**Exercise prompt:** When the line with "destruct (decide (j = i)) as [->|Hne]." appears below, start repeating lines exactly, and keep going through the line with "Definition stop_search (b"; add nothing outside that span.

(Saved data entries)

=-=-=

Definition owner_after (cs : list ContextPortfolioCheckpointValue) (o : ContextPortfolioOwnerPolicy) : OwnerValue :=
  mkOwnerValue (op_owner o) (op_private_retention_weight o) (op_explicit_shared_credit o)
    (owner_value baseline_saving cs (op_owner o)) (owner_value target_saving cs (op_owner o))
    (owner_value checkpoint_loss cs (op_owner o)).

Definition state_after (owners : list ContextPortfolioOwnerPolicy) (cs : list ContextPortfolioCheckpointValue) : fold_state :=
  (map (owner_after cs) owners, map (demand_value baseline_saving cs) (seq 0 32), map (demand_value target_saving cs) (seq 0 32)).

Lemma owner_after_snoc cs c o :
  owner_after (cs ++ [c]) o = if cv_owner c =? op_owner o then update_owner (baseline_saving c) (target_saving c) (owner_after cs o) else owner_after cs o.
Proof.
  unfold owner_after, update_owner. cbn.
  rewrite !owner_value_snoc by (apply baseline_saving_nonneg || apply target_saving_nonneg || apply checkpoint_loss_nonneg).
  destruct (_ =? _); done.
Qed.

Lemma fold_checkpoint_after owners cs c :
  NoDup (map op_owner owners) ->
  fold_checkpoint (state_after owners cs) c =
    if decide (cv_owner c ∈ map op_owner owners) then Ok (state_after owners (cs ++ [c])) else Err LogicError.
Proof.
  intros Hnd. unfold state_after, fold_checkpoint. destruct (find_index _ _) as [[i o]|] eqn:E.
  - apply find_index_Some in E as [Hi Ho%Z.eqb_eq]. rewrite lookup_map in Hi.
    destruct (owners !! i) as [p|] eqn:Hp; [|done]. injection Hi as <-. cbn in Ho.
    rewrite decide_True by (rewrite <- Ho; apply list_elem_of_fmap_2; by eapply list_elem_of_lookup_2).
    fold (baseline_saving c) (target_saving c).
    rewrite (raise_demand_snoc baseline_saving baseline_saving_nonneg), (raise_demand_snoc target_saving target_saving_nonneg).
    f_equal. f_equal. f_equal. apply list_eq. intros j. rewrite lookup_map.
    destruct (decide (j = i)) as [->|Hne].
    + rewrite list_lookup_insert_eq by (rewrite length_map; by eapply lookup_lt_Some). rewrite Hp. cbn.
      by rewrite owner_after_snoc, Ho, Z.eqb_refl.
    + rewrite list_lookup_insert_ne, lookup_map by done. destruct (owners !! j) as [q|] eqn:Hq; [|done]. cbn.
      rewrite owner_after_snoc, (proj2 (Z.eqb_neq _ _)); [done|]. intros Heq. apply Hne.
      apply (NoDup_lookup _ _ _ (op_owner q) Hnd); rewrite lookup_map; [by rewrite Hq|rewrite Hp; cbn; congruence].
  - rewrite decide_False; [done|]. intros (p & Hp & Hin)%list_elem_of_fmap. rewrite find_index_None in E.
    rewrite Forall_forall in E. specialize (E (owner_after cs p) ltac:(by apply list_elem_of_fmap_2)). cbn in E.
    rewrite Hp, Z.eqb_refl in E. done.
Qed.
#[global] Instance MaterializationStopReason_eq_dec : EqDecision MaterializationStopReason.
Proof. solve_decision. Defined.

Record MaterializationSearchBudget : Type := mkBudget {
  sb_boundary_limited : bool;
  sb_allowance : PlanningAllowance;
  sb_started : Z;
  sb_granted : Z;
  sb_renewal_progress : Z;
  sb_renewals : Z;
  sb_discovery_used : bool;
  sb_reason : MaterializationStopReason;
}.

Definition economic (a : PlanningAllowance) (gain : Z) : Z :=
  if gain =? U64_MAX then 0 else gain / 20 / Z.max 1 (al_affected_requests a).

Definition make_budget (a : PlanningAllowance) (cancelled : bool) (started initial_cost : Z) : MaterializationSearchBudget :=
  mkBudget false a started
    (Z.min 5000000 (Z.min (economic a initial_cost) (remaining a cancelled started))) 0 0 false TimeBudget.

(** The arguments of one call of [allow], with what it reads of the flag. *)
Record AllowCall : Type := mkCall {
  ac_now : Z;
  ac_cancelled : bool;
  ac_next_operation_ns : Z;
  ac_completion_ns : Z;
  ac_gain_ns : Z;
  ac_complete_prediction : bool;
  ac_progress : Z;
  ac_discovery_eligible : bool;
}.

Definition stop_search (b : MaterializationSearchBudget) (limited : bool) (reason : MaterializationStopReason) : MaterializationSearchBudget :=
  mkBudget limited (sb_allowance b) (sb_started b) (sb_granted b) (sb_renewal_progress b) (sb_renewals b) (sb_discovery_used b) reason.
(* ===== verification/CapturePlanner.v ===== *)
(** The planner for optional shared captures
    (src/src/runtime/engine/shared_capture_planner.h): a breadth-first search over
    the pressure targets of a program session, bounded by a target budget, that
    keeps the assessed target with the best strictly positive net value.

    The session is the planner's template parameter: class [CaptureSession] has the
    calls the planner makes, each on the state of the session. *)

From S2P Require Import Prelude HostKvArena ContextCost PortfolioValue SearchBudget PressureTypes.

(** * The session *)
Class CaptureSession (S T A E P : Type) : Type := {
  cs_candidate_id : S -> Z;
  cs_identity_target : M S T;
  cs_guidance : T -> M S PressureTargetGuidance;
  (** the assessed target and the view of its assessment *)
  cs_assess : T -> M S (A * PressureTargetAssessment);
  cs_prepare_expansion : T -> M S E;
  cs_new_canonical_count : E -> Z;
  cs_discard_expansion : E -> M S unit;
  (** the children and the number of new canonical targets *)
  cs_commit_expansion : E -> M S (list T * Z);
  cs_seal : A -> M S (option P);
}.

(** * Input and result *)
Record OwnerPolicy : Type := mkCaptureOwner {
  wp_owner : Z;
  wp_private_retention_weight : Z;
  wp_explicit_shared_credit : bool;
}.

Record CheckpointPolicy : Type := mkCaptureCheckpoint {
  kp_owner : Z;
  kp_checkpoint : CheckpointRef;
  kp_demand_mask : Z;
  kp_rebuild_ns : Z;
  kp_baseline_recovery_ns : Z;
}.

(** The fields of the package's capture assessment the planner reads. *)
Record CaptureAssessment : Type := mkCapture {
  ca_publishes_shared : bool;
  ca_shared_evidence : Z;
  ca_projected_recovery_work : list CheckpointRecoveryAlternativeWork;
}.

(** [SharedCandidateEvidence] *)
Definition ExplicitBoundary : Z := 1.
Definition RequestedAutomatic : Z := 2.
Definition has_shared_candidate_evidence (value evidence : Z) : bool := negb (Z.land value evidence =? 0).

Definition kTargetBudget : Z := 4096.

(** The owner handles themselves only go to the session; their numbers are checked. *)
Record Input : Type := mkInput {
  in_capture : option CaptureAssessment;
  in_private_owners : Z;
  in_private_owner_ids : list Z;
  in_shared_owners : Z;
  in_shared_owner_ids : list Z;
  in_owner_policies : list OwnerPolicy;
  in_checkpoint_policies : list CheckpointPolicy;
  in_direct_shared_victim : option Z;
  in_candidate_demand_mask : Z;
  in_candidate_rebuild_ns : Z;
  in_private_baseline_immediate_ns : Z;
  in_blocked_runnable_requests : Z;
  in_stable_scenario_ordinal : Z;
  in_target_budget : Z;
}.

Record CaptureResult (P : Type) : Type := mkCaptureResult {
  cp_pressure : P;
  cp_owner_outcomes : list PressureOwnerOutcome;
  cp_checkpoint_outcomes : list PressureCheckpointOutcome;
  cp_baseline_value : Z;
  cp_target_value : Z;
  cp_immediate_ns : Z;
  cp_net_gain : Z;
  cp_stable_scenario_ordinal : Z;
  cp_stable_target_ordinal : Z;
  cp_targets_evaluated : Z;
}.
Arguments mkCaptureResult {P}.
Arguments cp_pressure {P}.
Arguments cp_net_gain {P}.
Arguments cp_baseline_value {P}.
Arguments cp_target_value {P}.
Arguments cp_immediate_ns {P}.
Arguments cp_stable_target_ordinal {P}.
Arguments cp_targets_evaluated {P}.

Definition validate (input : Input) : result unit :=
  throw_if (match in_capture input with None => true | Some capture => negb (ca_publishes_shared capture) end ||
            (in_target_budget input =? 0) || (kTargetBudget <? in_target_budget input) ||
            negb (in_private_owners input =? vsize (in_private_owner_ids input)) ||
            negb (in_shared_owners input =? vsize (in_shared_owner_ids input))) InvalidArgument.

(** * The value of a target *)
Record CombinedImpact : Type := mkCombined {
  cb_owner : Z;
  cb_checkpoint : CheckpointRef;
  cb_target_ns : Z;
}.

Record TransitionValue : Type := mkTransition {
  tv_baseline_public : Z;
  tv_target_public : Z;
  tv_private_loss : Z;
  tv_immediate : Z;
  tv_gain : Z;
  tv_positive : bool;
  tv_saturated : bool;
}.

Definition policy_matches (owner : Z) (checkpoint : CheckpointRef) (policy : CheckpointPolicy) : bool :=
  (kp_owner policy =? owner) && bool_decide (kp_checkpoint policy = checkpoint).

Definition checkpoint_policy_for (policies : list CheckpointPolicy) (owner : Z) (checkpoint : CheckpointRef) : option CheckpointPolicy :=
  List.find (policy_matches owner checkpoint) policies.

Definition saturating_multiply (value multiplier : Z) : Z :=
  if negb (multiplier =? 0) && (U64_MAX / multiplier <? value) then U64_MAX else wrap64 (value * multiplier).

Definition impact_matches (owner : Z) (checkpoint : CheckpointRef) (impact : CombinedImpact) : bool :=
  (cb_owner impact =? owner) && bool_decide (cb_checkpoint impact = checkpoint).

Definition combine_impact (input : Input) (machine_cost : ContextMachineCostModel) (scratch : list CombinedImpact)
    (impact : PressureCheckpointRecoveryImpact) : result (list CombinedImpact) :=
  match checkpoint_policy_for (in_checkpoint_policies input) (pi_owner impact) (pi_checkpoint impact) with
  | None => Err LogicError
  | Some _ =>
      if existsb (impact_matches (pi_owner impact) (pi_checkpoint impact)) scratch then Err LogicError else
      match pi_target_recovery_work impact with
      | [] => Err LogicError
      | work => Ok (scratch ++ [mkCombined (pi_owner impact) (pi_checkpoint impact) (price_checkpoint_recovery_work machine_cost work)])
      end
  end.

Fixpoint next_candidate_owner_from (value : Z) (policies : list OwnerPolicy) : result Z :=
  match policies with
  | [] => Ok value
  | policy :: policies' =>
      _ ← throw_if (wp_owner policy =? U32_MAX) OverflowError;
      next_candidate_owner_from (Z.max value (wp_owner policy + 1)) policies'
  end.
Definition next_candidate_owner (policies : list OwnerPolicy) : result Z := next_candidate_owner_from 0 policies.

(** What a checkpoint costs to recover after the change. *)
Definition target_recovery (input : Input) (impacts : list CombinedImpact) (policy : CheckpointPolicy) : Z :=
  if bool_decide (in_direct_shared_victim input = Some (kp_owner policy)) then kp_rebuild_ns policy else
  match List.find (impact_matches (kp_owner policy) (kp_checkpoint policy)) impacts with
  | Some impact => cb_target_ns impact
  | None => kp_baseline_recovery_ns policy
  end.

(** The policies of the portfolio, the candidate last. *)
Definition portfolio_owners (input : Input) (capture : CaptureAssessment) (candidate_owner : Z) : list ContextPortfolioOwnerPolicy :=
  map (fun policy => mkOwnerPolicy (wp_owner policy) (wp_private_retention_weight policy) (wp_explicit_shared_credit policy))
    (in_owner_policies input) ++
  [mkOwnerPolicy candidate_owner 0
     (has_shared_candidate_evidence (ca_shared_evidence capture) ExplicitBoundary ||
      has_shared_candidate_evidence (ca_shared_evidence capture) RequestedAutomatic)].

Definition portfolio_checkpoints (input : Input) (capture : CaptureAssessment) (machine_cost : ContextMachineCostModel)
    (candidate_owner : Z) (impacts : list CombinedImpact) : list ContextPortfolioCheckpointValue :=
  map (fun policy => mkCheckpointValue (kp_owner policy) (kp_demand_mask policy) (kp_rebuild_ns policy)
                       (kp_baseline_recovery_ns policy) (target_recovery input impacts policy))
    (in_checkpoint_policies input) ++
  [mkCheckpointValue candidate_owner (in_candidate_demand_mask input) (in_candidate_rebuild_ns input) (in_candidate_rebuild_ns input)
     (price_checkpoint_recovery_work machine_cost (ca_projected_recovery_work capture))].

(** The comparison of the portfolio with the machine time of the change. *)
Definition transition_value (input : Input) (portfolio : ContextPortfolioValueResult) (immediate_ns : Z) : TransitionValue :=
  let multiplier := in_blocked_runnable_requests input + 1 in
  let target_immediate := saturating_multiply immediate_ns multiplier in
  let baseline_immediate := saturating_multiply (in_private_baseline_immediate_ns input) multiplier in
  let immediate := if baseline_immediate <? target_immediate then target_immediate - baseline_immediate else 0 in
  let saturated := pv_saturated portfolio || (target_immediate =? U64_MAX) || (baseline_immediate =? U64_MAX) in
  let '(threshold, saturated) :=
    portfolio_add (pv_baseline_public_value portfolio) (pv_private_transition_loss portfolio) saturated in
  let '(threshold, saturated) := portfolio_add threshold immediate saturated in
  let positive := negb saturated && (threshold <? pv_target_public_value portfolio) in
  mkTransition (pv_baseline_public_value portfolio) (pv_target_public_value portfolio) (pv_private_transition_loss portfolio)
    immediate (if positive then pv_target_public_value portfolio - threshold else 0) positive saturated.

=-=-=

**Response below:**
    destruct (decide (j = i)) as [->|Hne].
    + rewrite list_lookup_insert_eq by (rewrite length_map; by eapply lookup_lt_Some). rewrite Hp. cbn.
      by rewrite owner_after_snoc, Ho, Z.eqb_refl.
    + rewrite list_lookup_insert_ne, lookup_map by done. destruct (owners !! j) as [q|] eqn:Hq; [|done]. cbn.
      rewrite owner_after_snoc, (proj2 (Z.eqb_neq _ _)); [done|]. intros Heq. apply Hne.
      apply (NoDup_lookup _ _ _ (op_owner q) Hnd); rewrite lookup_map; [by rewrite Hq|rewrite Hp; cbn; congruence].
  - rewrite decide_False; [done|]. intros (p & Hp & Hin)%list_elem_of_fmap. rewrite find_index_None in E.
    rewrite Forall_forall in E. specialize (E (owner_after cs p) ltac:(by apply list_elem_of_fmap_2)). cbn in E.
    rewrite Hp, Z.eqb_refl in E. done.
Qed.
#[global] Instance MaterializationStopReason_eq_dec : EqDecision MaterializationStopReason.
Proof. solve_decision. Defined.

Record MaterializationSearchBudget : Type := mkBudget {
  sb_boundary_limited : bool;
  sb_allowance : PlanningAllowance;
  sb_started : Z;
  sb_granted : Z;
  sb_renewal_progress : Z;
  sb_renewals : Z;
  sb_discovery_used : bool;
  sb_reason : MaterializationStopReason;
}.

Definition economic (a : PlanningAllowance) (gain : Z) : Z :=
  if gain =? U64_MAX then 0 else gain / 20 / Z.max 1 (al_affected_requests a).

Definition make_budget (a : PlanningAllowance) (cancelled : bool) (started initial_cost : Z) : MaterializationSearchBudget :=
  mkBudget false a started
    (Z.min 5000000 (Z.min (economic a initial_cost) (remaining a cancelled started))) 0 0 false TimeBudget.

(** The arguments of one call of [allow], with what it reads of the flag. *)
Record AllowCall : Type := mkCall {
  ac_now : Z;
  ac_cancelled : bool;
  ac_next_operation_ns : Z;
  ac_completion_ns : Z;
  ac_gain_ns : Z;
  ac_complete_prediction : bool;
  ac_progress : Z;
  ac_discovery_eligible : bool;
}.

Definition stop_search (b : MaterializationSearchBudget) (limited : bool) (reason : MaterializationStopReason) : MaterializationSearchBudget :=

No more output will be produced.